## Problem requirements
Repeat exactly the lines from the first line of the records through the line containing "intros Hs. pose", and nothing more.

## Data extract
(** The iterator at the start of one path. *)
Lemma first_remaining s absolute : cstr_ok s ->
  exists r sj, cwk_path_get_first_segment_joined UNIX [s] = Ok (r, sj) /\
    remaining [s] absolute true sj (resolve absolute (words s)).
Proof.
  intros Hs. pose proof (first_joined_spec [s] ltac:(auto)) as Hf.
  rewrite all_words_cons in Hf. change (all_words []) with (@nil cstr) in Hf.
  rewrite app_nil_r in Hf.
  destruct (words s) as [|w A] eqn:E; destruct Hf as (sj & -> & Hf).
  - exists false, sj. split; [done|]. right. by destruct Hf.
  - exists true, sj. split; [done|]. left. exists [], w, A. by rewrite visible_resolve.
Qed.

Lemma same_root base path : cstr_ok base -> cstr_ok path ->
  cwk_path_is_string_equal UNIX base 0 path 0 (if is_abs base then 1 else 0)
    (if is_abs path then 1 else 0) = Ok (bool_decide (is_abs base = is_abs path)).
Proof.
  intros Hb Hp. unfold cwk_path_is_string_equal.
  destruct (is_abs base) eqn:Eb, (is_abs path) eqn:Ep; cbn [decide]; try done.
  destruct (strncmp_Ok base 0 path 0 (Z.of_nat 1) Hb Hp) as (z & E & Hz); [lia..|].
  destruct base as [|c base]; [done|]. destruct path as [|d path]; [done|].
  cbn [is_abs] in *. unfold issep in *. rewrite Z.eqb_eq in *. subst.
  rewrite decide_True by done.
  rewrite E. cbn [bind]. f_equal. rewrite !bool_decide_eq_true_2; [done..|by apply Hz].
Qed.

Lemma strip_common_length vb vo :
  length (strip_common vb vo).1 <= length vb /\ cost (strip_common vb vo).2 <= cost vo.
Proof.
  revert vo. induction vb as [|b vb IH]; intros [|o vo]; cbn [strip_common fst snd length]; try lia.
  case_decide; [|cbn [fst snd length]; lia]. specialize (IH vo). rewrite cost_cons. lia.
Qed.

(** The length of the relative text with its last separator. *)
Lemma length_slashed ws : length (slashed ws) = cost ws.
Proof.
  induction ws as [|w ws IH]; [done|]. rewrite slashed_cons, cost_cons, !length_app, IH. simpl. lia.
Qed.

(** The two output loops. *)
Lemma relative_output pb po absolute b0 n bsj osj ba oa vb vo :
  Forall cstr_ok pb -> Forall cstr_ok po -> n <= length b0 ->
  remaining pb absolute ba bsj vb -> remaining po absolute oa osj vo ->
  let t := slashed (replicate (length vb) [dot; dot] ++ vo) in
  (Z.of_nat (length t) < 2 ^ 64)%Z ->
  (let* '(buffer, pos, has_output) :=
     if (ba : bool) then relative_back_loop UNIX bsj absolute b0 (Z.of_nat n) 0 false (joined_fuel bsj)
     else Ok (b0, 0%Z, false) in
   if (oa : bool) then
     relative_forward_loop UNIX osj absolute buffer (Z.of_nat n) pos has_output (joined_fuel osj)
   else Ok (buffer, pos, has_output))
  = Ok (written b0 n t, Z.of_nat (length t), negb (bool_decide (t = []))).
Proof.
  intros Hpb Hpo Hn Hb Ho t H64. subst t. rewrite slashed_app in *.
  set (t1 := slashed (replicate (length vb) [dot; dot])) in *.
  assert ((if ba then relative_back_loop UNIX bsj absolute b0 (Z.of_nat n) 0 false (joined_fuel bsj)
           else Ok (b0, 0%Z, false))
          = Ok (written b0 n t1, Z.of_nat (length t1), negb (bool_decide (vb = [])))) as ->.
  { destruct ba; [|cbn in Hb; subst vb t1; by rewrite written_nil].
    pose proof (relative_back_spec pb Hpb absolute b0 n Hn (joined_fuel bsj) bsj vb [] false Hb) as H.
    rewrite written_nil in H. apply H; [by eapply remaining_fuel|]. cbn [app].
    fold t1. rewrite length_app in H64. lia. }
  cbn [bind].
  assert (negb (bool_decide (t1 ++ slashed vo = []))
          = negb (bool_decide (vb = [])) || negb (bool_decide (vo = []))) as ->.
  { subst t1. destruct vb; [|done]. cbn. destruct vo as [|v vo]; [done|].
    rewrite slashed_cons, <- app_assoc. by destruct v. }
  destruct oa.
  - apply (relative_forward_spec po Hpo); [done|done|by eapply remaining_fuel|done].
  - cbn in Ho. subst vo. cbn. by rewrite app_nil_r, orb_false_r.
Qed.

## Answer
(** The iterator at the start of one path. *)
Lemma first_remaining s absolute : cstr_ok s ->
  exists r sj, cwk_path_get_first_segment_joined UNIX [s] = Ok (r, sj) /\
    remaining [s] absolute true sj (resolve absolute (words s)).
Proof.
  intros Hs. pose proof (first_joined_spec [s] ltac:(auto)) as Hf.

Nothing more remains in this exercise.